MOVIES

Review: The Tree Of Life is a brave vision

By Shaikh Ayaz
July 29, 2011 11:12 IST
Shaikh Ayaz says The Tree Of Life is  sheer poetry as it glides from one moment to another. Post YOUR reviews here!
There are very few, almost only handful films as compellingly personal in its scope and vision as The Tree of Life. It is sheer poetry as it glides from one moment to the next, meditatively aiming for the mysteries of infinity, spirituality and cosmology. Director Terrence Malick's long absences from moviemaking validate the fact that he's been working even when he's not actually working.

In his fifth feature film in a career spanning over three decades, Terrence seeks to portray an overriding theme that most don't give much thought to -- questions that are greater than humanity. This film awakens instant spiritual enquiries within you; how the earth was formed and where is the human life headed, what it is to become of it and whether our faith in God will help us safely enter the next world.

Terrence commences the action with a striking account of the formation of the universe. Just before that, he briefly introduces us to his primary characters, O'Brien (Brad Pitt), his wife (Jessica Chastain) and Jack (Sean Penn). The story is largely seen through the eyes of Jack, now an architect whose life is luxurious but without an apparent purpose. The O'Briens and their boys were once an ordinary family residing in Texas, their existence so detached that one rarely sees their interaction with neighbours or any other characters except in passing.

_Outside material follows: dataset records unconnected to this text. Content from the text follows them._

Lemma of_int_add a b :
  Z.abs a < 2 ^ 53 -> Z.abs b < 2 ^ 53 -> Z.abs (a + b) < 2 ^ 53 ->
  (of_int a + of_int b)%float = of_int (a + b).
Proof.
  intros Ha Hb Hab. apply Prim2SF_inj.
  rewrite add_spec, !Prim2SF_of_int by assumption.
  now apply SFadd_canonZ.
Qed.

Lemma of_int_mul_one a : Z.abs a < 2 ^ 53 -> (of_int a * 1)%float = of_int a.
Proof.
  intros Ha. apply Prim2SF_inj.
  rewrite mul_spec, Prim2SF_of_int by assumption.
  change (Prim2SF 1) with (canonZ 1). now apply SFmul_canonZ_one.
Qed.

(** [x - (x - y)] gives back [y]: the cancellation behind the mouse offset. *)
Lemma of_int_sub_cancel x y :
  Z.abs x < 2 ^ 52 -> Z.abs y < 2 ^ 52 ->
  (of_int x - (of_int x - of_int y))%float = of_int y.
Proof.
  intros Hx Hy. change (2 ^ 52) with 4503599627370496 in *.
  assert (E53 : 2 ^ 53 = 9007199254740992) by reflexivity.
  rewrite !of_int_sub by (rewrite E53; lia).
  f_equal. lia.
Qed.



(** The end of an interpolation between integers. *)
Lemma interpolate_end_int a b :
  Z.abs a < 2 ^ 52 -> Z.abs b < 2 ^ 52 ->
  interpolate (of_int a) (of_int b) 1 = of_int b.
Proof.
  intros Ha Hb. unfold interpolate. change (2 ^ 52) with 4503599627370496 in *.
  assert (E53 : 2 ^ 53 = 9007199254740992) by reflexivity.
  rewrite of_int_sub, of_int_mul_one, of_int_add by (rewrite E53; lia).
  f_equal. lia.
Qed.

Lemma interpolate_start_int a b :
  Z.abs a < 2 ^ 52 -> Z.abs b < 2 ^ 52 ->
  interpolate (of_int a) (of_int b) 0 = of_int a.
Proof.
  intros Ha Hb. unfold interpolate. change (2 ^ 52) with 4503599627370496 in *.
  assert (E53 : 2 ^ 53 = 9007199254740992) by reflexivity.
  rewrite of_int_sub by (rewrite E53; lia).
  apply Prim2SF_inj.
  rewrite add_spec, mul_spec, !Prim2SF_of_int by (rewrite E53; lia).
  unfold SF64add, SF64mul. change (Prim2SF 0) with (S754_zero false).
  destruct (SFmul_zero_r (canonZ (b - a))) as [s ->].
  - destruct (b - a) as [|p|p]; discriminate.
  - intros s. destruct (b - a) as [|p|p]; discriminate.
  - apply SFadd_canonZ_zero.
Qed.

End IntegerArithmetic.

(** ** dragStart followed by moveDragElement *)

(** What an accepted [dragStart] computes. *)
Lemma dragStart_eq (event : DragEvent) (item : loc) (c : AppComponent) (it : Item.t) :
  dragging c = None ->
  heap c !! item = Some it ->
  dragStart event item c =
    Some (None,
          {| draggable := draggable c;
             dropped := dropped c;
             dragging := Some item;
             dragItemStyle :=
               Some {| DragItemStyle.left := Item.left it;
                       DragItemStyle.top := Item.top it;
                       DragItemStyle.width := 80;
                       DragItemStyle.height := 80;
                       DragItemStyle.lineHeight := 80;
                       DragItemStyle.borderRadius := 50 |};
             mouseOffset := {| x := pageX event - Item.left it;
                               y := pageY event - Item.top it |};
             heap := if hasSetDragImage event then heap c
                     else <[item := Item.set_visible false it]> (heap c) |},
          [SetData "text" (Item.text it); SetEffectAllowed "move"]
            ++ (if hasSetDragImage event
                then [SetDragImage ".drag-dummy" 0 0; SetTimeout (HideItem item) 0]
                else [])).
Proof.
  intros Hfree Hit.
  unfold dragStart, bind, this. rewrite Hfree.
  unfold deref at 1. rewrite Hit. cbn.
  destruct (hasSetDragImage event); cbn.
  - rewrite Hit. reflexivity.
  - unfold set_item_visible. cbn. rewrite Hit. cbn.
    rewrite list_lookup_insert_eq by (eapply lookup_lt_Some; eassumption).
    reflexivity.
Qed.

Unmotivated and phlegmatic, the father encourages his sons to call him sir, instead of dad or papa. He insists they listen to music. Their mother, on the other hand, is affectionate but despondently divorced from their needs of the time. The O'Briens are shattered by the death of one of their sons but dealing with such a loss barely forms an important portion of the themes explored by the writer-director. The family finally relocates to another town and Jack, now in his middle-age,
misses his dead brother and looks skyward several times over.

A deep religiousness touches every moment in this film, perhaps best represented by the opening quote from the Book of Job and during sermons at the church O'Briens attend with subdued festivity. Right from the beginning, Terrence is not interested in telling us everything about the O'Briens  but he examines them with a sense of concern and objectivity. Observe the scenes in which he allows the camera to focus on the lower portions as the parents dandle the kid or the excessive and unlikely spotlight on the gestures of hands. It signifies Terrence's curiosity in capturing larger emotions and fates.

Andrei Tarkovsky, whose path-breaking The Mirror explored time and space, childhood memories and emotional exhaustion, once said, "My encounter with another world and another culture and the beginnings of an attachment to them had set up an irritation… like a symptom of the hopelessness of trying to grasp what is boundless, or unite what cannot be joined; a reminder of how finite, how curtailed, our experience on earth must be." 

The Tree of Life invokes questions whose answers lay in the belief in God. Terrence drew on his own memoirs for the oneiric reflections that he so frequently employs. His bottom-to-top camera angles, capturing the tree on which flowers bloom eventually, have been used before in Badlands. Terrence's visuals of the creation of earth are treated like an abstract artist's dream, setting the pace for a canvas that will soon be filled up with colours of spirituality.

Yet, the metaphor of tree is life-givingly optimistic. While emphasising upon the transience of human life, The Tree of Life's vital message is voiced by the mother who murmurs, "The only way to be happy is to love. Unless you love, your life will flash by."
The Tree of Life is a brave addition to the discipline of filmmaking that traces its roots straight to the oeuvre of Bergman and Tarkovsky.